Supplied material.
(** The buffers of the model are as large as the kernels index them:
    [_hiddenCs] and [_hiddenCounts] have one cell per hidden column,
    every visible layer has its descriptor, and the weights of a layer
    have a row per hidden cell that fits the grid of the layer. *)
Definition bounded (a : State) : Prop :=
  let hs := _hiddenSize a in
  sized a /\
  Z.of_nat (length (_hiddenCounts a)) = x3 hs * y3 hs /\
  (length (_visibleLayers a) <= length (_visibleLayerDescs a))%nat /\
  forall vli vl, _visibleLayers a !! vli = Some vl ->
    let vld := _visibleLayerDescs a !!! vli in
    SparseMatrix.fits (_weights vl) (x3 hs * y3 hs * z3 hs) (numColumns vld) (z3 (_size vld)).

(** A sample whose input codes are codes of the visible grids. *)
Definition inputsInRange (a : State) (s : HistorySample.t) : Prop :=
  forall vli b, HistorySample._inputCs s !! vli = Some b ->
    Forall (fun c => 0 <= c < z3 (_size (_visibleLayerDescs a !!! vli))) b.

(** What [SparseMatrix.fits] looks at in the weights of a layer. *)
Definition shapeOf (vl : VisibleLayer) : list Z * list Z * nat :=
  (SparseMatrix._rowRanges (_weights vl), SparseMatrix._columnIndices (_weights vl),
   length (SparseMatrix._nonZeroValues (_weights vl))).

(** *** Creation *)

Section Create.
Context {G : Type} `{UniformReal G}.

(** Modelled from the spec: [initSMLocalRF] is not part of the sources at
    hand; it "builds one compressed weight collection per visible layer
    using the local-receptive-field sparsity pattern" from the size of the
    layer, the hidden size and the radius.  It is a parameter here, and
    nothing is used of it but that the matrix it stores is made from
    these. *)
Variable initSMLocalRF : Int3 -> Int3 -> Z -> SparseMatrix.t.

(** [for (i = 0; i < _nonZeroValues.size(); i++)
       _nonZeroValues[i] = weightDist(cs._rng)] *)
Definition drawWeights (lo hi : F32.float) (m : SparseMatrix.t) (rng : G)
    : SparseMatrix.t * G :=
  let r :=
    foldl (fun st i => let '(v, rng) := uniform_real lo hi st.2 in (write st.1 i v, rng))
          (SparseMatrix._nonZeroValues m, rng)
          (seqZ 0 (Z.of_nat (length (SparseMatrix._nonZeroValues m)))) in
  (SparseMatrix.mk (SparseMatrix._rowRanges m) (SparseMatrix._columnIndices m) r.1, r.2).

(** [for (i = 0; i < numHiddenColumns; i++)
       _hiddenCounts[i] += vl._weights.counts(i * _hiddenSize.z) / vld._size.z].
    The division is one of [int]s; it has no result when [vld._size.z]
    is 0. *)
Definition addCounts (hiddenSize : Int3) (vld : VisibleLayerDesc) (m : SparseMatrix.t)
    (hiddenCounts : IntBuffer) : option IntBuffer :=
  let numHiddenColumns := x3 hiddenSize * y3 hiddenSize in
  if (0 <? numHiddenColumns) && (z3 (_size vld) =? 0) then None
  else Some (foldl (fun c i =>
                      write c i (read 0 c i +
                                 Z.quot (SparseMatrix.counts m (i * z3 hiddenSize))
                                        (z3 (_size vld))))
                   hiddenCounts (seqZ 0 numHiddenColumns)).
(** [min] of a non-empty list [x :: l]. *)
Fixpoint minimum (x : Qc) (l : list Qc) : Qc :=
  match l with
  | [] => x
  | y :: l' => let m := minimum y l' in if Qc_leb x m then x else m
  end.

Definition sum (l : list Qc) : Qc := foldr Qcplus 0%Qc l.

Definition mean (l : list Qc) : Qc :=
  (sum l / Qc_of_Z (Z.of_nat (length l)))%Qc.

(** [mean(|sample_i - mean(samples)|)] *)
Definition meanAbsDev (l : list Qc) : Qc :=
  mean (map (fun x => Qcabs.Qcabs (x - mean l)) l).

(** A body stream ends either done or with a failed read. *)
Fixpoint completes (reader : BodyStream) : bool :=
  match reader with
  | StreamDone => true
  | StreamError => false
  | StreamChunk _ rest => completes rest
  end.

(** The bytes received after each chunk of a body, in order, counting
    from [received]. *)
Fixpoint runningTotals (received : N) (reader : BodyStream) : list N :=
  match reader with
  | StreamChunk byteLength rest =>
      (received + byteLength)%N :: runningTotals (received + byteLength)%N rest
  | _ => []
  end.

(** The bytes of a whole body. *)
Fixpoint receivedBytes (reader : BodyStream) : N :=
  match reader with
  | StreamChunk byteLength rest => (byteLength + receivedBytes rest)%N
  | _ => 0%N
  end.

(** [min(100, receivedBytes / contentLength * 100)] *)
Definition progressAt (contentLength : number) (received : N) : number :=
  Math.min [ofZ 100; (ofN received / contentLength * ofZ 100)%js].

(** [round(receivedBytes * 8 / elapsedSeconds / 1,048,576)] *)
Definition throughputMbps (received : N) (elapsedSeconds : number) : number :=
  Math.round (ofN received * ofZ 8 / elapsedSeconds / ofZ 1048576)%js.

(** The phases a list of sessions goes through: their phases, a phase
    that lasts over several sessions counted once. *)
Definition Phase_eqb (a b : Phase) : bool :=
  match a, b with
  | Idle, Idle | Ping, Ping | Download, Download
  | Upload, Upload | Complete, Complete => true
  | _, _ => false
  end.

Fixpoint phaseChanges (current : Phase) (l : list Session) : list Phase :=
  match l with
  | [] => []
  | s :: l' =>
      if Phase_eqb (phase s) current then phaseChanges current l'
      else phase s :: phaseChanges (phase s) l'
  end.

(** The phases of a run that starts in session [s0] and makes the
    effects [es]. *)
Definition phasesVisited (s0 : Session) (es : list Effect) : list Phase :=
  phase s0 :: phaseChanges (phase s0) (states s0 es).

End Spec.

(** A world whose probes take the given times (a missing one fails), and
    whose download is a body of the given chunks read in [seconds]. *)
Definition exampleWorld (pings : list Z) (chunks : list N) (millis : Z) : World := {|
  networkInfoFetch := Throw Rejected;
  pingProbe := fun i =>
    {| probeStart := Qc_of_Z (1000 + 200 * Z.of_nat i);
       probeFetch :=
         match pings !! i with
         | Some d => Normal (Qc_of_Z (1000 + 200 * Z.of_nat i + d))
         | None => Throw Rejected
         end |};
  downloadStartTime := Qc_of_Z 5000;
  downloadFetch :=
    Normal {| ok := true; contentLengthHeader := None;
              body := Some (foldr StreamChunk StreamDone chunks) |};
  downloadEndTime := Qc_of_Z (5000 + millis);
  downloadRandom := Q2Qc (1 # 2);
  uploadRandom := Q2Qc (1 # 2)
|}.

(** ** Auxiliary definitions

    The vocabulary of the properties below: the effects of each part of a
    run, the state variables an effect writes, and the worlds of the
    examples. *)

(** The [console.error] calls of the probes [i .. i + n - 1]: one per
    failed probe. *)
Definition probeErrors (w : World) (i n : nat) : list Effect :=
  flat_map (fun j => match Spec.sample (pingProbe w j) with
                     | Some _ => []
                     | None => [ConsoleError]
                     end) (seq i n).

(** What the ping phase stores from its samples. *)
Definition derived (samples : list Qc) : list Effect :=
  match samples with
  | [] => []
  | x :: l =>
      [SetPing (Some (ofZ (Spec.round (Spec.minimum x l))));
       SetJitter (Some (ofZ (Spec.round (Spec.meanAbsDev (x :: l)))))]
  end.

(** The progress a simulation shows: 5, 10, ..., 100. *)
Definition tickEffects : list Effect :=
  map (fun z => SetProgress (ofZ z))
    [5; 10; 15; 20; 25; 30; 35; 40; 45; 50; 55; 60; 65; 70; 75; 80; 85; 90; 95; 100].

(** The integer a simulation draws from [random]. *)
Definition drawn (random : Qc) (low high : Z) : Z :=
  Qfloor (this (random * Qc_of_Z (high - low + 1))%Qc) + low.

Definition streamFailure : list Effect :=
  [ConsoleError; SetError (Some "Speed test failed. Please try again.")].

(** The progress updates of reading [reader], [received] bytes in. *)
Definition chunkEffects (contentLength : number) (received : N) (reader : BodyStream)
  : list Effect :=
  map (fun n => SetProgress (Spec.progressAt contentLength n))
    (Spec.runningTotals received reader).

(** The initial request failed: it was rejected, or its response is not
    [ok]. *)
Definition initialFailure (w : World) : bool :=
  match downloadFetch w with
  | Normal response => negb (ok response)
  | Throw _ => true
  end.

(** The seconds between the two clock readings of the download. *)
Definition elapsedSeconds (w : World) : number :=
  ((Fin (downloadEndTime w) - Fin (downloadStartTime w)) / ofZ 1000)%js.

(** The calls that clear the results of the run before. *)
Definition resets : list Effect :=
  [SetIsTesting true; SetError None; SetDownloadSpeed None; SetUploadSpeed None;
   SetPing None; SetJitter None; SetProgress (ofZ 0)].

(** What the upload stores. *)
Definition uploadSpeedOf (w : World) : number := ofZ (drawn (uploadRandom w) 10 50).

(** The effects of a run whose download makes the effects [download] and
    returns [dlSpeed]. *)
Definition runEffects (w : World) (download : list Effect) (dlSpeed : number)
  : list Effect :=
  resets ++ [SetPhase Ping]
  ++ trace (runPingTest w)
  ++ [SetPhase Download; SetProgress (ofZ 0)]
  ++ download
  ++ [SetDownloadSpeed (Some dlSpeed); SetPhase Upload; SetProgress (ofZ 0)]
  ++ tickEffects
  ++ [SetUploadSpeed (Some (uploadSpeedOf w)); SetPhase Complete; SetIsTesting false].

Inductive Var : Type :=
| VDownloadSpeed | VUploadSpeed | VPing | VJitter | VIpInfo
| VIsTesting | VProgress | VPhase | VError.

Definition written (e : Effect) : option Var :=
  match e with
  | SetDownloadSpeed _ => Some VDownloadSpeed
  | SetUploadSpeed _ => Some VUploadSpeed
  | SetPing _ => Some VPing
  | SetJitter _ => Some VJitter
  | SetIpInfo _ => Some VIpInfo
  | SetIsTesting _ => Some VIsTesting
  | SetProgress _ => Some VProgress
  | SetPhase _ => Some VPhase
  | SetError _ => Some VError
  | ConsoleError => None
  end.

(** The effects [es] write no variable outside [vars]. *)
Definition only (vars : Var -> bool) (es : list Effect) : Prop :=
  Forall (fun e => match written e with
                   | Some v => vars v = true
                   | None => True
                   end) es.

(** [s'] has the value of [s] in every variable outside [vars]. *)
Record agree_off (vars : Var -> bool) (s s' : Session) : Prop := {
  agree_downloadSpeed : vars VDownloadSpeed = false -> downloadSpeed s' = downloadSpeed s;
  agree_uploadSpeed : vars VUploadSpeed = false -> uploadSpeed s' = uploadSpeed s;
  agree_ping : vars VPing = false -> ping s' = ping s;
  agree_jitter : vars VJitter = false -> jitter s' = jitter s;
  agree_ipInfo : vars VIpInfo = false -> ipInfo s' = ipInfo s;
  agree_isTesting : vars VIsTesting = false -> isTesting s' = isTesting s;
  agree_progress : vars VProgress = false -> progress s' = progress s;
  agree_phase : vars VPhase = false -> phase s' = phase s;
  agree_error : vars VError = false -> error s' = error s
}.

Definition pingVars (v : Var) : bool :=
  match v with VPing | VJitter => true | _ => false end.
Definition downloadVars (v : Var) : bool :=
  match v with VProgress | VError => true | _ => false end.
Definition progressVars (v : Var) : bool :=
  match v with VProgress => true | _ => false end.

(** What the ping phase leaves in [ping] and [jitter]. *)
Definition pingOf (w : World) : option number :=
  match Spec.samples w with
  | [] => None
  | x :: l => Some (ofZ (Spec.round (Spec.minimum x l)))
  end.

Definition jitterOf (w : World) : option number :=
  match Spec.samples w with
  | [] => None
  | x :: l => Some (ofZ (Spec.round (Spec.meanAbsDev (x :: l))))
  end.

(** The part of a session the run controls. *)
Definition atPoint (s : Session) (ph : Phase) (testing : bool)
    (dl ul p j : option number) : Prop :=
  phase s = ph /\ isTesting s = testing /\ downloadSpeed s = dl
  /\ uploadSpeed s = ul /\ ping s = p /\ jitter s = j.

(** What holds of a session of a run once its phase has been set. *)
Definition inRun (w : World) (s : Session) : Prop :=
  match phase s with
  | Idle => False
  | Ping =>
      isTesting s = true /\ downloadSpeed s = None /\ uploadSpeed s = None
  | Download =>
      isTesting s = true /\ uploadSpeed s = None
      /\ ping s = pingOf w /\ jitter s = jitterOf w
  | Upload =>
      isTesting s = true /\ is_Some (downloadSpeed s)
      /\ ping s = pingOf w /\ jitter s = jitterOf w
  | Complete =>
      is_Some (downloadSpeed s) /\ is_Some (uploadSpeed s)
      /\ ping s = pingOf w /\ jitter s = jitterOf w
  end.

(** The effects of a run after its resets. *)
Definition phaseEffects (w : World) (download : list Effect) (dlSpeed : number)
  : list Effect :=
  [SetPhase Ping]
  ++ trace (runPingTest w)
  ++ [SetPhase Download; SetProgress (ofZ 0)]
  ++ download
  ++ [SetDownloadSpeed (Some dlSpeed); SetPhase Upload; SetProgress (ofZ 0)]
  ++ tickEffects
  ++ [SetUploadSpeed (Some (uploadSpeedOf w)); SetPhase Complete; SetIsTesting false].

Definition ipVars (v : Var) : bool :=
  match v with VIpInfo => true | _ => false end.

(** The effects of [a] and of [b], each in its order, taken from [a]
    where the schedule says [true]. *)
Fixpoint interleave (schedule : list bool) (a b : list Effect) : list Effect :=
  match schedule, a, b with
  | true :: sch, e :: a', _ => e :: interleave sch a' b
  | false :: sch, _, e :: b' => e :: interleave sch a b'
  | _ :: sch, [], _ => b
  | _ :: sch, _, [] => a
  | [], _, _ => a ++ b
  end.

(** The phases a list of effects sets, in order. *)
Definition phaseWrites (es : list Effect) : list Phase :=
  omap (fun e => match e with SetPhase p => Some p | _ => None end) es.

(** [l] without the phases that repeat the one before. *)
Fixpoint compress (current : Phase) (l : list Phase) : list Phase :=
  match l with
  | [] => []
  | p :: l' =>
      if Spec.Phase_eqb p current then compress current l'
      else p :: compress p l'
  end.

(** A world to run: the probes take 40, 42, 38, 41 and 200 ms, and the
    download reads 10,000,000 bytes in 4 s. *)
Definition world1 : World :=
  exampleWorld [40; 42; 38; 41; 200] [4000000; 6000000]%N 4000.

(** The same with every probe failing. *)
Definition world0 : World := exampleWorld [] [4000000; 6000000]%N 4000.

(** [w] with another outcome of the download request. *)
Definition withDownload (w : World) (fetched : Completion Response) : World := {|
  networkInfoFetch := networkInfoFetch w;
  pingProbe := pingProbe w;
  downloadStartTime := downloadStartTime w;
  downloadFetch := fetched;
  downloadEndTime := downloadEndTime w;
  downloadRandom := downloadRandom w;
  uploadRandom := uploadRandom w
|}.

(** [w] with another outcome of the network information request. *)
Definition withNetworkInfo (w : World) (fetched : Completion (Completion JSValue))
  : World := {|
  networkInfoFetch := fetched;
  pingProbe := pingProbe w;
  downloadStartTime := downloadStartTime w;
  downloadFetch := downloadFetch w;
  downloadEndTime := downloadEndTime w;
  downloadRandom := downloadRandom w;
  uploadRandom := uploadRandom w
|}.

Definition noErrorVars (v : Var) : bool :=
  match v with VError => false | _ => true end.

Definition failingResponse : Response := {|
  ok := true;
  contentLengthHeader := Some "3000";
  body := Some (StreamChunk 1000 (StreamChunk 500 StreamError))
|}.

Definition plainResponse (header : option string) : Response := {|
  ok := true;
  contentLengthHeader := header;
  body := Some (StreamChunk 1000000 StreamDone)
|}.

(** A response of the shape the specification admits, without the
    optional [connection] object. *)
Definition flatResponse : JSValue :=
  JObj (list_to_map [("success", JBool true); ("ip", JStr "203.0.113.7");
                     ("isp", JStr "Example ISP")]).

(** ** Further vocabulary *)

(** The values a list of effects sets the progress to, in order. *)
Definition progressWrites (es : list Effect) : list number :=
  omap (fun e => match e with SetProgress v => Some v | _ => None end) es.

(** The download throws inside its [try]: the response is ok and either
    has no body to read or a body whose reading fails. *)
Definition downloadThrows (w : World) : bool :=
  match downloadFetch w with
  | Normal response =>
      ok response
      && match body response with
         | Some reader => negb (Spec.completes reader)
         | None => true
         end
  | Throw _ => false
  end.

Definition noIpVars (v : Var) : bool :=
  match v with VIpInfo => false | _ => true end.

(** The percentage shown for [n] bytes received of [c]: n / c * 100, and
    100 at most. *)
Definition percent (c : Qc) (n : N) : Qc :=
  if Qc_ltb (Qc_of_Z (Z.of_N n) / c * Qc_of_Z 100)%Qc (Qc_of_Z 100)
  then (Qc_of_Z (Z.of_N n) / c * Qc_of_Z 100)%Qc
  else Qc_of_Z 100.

What you have to do. Only those lines of the entries above that run from the line containing "Definition probeErrors (w" to the line containing "SetPing None; SetJitter", both included, should be transcribed exactly.

Written reply.
Definition probeErrors (w : World) (i n : nat) : list Effect :=
  flat_map (fun j => match Spec.sample (pingProbe w j) with
                     | Some _ => []
                     | None => [ConsoleError]
                     end) (seq i n).

(** What the ping phase stores from its samples. *)
Definition derived (samples : list Qc) : list Effect :=
  match samples with
  | [] => []
  | x :: l =>
      [SetPing (Some (ofZ (Spec.round (Spec.minimum x l))));
       SetJitter (Some (ofZ (Spec.round (Spec.meanAbsDev (x :: l)))))]
  end.

(** The progress a simulation shows: 5, 10, ..., 100. *)
Definition tickEffects : list Effect :=
  map (fun z => SetProgress (ofZ z))
    [5; 10; 15; 20; 25; 30; 35; 40; 45; 50; 55; 60; 65; 70; 75; 80; 85; 90; 95; 100].

(** The integer a simulation draws from [random]. *)
Definition drawn (random : Qc) (low high : Z) : Z :=
  Qfloor (this (random * Qc_of_Z (high - low + 1))%Qc) + low.

Definition streamFailure : list Effect :=
  [ConsoleError; SetError (Some "Speed test failed. Please try again.")].

(** The progress updates of reading [reader], [received] bytes in. *)
Definition chunkEffects (contentLength : number) (received : N) (reader : BodyStream)
  : list Effect :=
  map (fun n => SetProgress (Spec.progressAt contentLength n))
    (Spec.runningTotals received reader).

(** The initial request failed: it was rejected, or its response is not
    [ok]. *)
Definition initialFailure (w : World) : bool :=
  match downloadFetch w with
  | Normal response => negb (ok response)
  | Throw _ => true
  end.

(** The seconds between the two clock readings of the download. *)
Definition elapsedSeconds (w : World) : number :=
  ((Fin (downloadEndTime w) - Fin (downloadStartTime w)) / ofZ 1000)%js.

(** The calls that clear the results of the run before. *)
Definition resets : list Effect :=
  [SetIsTesting true; SetError None; SetDownloadSpeed None; SetUploadSpeed None;
   SetPing None; SetJitter None; SetProgress (ofZ 0)].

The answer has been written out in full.